Task statement: Which of the lines in the data mention the string "Scope"? List them all.

Dataset entries:

%%

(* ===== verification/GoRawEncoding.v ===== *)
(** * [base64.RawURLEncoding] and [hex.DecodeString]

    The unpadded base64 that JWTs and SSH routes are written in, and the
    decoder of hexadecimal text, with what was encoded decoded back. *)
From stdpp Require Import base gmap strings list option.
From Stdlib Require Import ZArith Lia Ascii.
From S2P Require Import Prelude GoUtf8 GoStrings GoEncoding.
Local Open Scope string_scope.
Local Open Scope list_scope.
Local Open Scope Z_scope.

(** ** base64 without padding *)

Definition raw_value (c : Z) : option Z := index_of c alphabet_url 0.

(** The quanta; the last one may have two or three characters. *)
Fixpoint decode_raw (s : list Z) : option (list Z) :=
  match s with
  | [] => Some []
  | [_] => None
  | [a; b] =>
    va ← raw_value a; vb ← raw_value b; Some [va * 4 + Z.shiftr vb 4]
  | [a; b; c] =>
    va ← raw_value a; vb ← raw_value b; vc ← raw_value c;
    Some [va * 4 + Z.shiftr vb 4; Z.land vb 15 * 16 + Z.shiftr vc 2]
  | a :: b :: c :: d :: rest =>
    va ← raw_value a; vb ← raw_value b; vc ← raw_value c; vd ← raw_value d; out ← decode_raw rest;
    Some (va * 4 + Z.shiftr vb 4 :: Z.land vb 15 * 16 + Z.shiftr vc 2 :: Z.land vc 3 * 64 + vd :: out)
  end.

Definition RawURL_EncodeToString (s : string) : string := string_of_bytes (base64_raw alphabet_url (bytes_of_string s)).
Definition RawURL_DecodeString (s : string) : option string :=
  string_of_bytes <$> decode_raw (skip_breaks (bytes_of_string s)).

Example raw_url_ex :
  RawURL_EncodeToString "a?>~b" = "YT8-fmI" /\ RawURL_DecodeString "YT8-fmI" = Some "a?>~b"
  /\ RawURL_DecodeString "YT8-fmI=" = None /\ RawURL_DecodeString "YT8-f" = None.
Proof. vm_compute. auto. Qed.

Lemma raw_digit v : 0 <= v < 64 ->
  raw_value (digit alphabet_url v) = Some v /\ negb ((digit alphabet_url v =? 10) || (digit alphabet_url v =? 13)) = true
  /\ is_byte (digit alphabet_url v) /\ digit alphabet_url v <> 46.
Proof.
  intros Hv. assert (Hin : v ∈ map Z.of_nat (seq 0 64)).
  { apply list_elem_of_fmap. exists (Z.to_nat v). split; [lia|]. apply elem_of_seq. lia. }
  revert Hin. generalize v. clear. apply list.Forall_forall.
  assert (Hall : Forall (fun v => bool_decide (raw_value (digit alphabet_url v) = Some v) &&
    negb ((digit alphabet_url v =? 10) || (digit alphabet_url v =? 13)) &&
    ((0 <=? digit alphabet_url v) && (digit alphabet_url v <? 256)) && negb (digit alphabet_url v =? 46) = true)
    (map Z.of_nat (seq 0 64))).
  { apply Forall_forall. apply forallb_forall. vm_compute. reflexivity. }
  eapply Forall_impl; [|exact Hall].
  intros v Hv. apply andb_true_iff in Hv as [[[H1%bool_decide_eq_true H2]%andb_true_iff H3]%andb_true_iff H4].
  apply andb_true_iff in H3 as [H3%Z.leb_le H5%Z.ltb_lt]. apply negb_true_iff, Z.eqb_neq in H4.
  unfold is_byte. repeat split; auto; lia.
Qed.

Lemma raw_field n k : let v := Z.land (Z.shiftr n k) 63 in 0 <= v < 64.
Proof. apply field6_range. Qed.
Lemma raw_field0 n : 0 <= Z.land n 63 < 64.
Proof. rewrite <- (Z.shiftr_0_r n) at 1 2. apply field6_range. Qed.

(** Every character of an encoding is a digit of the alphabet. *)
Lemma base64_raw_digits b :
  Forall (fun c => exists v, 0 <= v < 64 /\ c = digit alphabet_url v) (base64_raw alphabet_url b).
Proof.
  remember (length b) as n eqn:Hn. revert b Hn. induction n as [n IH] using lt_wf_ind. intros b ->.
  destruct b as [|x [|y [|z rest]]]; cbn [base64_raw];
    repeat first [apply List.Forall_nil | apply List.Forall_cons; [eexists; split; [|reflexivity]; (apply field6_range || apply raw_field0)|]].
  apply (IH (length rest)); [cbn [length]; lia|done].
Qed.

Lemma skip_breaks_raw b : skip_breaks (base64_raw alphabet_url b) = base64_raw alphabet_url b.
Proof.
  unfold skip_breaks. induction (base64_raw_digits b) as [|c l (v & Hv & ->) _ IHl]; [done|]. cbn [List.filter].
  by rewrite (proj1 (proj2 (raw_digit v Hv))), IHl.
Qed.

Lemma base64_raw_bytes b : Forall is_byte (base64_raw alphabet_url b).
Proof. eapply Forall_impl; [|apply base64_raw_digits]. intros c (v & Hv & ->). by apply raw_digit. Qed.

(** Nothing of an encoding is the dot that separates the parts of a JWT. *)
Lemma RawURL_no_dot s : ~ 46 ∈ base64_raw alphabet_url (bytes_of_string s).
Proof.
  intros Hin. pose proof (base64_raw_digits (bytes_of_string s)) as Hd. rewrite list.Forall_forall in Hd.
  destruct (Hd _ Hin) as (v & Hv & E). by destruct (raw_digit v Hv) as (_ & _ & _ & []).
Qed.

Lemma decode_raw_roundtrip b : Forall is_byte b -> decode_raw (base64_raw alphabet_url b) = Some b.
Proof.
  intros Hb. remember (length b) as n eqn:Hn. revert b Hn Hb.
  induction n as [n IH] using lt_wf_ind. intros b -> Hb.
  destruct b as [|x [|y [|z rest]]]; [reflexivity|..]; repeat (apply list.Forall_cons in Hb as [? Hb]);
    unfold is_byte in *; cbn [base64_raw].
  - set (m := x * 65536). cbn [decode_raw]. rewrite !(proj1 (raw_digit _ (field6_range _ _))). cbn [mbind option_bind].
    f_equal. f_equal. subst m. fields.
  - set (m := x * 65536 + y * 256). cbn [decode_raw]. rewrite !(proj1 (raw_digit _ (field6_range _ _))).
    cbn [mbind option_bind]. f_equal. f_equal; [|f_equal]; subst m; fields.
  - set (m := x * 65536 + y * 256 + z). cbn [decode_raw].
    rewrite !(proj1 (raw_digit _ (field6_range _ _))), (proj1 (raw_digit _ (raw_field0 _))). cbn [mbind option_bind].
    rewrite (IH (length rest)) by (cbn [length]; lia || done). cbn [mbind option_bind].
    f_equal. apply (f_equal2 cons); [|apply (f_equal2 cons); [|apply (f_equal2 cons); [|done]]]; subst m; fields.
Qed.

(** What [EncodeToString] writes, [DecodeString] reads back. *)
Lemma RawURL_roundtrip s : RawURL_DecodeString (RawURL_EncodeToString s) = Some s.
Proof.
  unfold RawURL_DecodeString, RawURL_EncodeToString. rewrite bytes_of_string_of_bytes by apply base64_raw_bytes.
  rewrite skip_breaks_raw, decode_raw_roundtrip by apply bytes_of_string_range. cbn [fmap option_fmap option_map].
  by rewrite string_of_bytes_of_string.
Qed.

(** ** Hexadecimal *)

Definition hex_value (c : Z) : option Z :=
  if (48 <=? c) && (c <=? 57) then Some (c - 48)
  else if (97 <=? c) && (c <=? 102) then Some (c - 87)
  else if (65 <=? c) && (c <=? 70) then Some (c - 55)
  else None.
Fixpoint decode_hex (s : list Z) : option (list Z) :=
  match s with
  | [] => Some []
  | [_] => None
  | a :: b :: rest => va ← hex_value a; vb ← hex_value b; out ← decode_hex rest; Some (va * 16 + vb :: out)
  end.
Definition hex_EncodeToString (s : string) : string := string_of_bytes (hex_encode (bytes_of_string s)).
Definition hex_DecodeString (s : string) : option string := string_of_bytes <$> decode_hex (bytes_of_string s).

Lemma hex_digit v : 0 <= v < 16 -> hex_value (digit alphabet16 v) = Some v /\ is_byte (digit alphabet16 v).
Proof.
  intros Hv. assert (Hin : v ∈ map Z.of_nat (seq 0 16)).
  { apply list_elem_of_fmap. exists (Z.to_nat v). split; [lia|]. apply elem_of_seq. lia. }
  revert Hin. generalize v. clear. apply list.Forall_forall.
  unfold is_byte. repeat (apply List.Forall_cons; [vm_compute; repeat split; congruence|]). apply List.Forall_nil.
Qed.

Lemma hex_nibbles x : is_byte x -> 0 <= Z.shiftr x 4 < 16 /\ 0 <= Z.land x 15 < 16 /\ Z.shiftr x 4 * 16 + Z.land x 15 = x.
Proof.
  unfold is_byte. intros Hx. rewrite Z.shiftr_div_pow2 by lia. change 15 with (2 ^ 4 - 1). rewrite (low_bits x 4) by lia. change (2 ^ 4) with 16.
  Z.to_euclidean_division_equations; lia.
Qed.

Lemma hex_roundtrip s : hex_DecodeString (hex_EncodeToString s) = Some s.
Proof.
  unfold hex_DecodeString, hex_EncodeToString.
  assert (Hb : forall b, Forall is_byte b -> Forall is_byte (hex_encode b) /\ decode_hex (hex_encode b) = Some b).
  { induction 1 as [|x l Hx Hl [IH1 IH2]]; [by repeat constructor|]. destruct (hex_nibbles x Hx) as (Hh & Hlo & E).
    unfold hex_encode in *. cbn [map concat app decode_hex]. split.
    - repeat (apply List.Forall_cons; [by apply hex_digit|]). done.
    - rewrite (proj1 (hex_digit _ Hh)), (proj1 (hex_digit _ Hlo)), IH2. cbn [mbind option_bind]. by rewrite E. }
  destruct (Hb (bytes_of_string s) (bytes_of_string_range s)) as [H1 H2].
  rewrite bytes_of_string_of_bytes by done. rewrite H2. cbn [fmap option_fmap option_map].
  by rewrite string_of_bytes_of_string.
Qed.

%%

The completed task:
Local Open Scope string_scope.
Local Open Scope list_scope.
Local Open Scope Z_scope.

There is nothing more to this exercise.